A retrospective cohort study was conducted evaluating patients who underwent operative treatment for radiographic stage I to III pancreatic cancer between July 2003 and October 2012. Radiographic follow-up was 94% at 6 months.

Results

Of 274 patients who met inclusion criteria, 136 underwent staging laparoscopy, which identified radiographic occult distant metastases in 2% (3 of 136). However, subsequent laparotomy identified an additional 9% (12 of 136) harboring distant metastases in regions not visualized on standard staging laparoscopy; specifically, the posterior liver surface, paraduodenal retroperitoneum, proximal jejunal mesentery, and lesser sac. The remaining 138 patients underwent initial staging laparotomy, which showed similar results identifying radiographic occult distant disease in 11% (15 of 138).

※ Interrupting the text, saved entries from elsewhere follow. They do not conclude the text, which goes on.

(** A request and its execution. *)
Lemma switch_to_inv {A} x (f : A) k s a s' : switch_to x f k s = Some (a, s') ->
  (one_edge s s' /\ (state_of s' = state_of s \/ state_of s' = x)) \/
  exists s1, one_edge s s1 /\ state_of s1 = x /\ settled s1 /\ k s1 = Some (a, s').
Proof.
  unfold switch_to. intros E. step E u s1 E1. injection E1 as _ <-. step E ok s2 E2.
  apply one_updateState in E2 as O. apply updateState_moves in E2 as (N & _ & Mv & Ok & _). simpl in *.
  assert (one_edge s s2) as O' by exact O.
  destruct ok; [right|left].
  - exists s2. split_and!; try done; [by apply Ok|]. unfold settled. rewrite N. symmetry. by apply Ok.
  - injection E as _ <-. split; [done|]. by destruct Mv as [->|[_ ->]]; [left|right].
Qed.

Lemma switch_to_one {A} x (f : A) k s a s' :
  (forall s1, state_of s1 = x -> settled s1 -> k s1 = Some (a, s') -> stays s1 s') ->
  switch_to x f k s = Some (a, s') -> one_edge s s'.
Proof.
  intros Hk [[? _]|(s1 & O & X & S1 & E)]%switch_to_inv; [done|]. eapply stays_one_r; [exact O|by apply Hk].
Qed.

(** The end of the running state, executed in any state. *)
Lemma xrun_disable_disables {A} c (f : A) k s a s' :
  (forall s1, state_of s1 = ePS_WaitingForStreamDisable -> settled s1 -> k s1 = Some (a, s') -> stays s1 s') ->
  xrun_disable c f k s = Some (a, s') -> disables s s'.
Proof.
  unfold xrun_disable. intros Hk E. step E u1 s1 E1. step E u2 s2 E2.
  assert (stays s s2) as T by (injection E1 as _ <-; injection E2 as _ <-; exact (stays_refl s)).
  eapply stays_disables_l; [exact T|]. clear T E1 E2.
  assert (forall s3, one_edge s2 s3 -> state_of s3 = state_of s2 \/ state_of s3 = ePS_WaitingForStreamDisable ->
    disables s2 s3) as Hd.
  { intros s3 [[O|O] K] X; (split; [|done]); [by left|right]. destruct X as [X|X]; rewrite X in *; inversion O; done. }
  apply switch_to_inv in E as [[O X]|(s3 & O & X & S3 & E)]; [by apply Hd|].
  eapply stays_disables_r; [apply Hd; [exact O|by right]|by apply Hk].
Qed.

(** A pending change: nothing in a settled state, one edge otherwise. *)
Lemma pending_change_settled {A} (f : A) k s : settled s -> pending_change f k s = k s.
Proof. intros St. unfold pending_change, mbind, run_bind, get_state, get_next_state, gets. simpl. by rewrite decide_True. Qed.

Lemma pending_change_inv {A} (f : A) k s a s' : pending_change f k s = Some (a, s') ->
  one_edge s s' \/ exists s1, one_edge s s1 /\ settled s1 /\ k s1 = Some (a, s').
Proof.
  unfold pending_change. intros E. step E st s1 E1. injection E1 as <- <-. step E nx s1 E1. injection E1 as <- <-.
  case_decide as D; [right; exists s; split_and!; [by apply stays_one|done|done]|]. step E ok s1 E1.
  apply one_updateState in E1 as O. apply updateState_moves in E1 as (N & _ & _ & Ok & _).
  destruct ok; [right|left; by injection E as _ <-]. exists s1. split_and!; [done| |done].
  unfold settled. rewrite N. symmetry. by apply Ok.
Qed.

Lemma quiet_time_to_switch c : steady quiet (time_to_switch c : M bool).
Proof. unfold time_to_switch, get_cycle_to_switch_state. steady. Qed.
Lemma quiet_empty_packet p c : steady quiet (empty_packet p c : M packet).
Proof. unfold empty_packet. steady. Qed.
#[local] Hint Resolve quiet_time_to_switch quiet_empty_packet : steady.

(** A method of which all runs are quiet keeps the state. *)
Lemma quiet_stays {A} (m : M A) : steady quiet m -> steady stays m.
Proof. intros Hm s a s' E. apply quiet_still, (Hm _ _ _ E). Qed.

(** *** Received packets *)

Lemma receive_data_disables d l c : steady disables (receive_data d l c : M raw1394_iso_disposition).
Proof.
  intros s a s' E. unfold receive_data in E. step E r s1 E1. apply quiet_processPacketData, quiet_still, proj1 in E1.
  eapply stays_disables_l; [exact E1|]. destruct r; try (injection E as _ <-; split; [by left|done]).
  revert E. apply xrun_disable_disables. intros s2 _ _ [= _ <-]. done.
Qed.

Within 6 months after the operation, peritoneal or subcapsular liver metastases developed in an additional 6% (15 of 257)—disease that potentially could have been diagnosed at the time of operation—providing a false-negative rate of 88% for staging laparoscopy compared with 36% for staging laparotomy.

Conclusions

Despite the availability of high-resolution CT scans, occult distant metastases can still be found in 11% of patients during the operation. In the absence of reliable risk factors to predict distant metastases, staging laparoscopy should be offered to all patients with radiographic localized disease. However, the results favor extended laparoscopic staging with evaluation of the posterior liver surface, mobilization of the duodenum, evaluation of the proximal jejunal mesentery, and visualization of the lesser sac.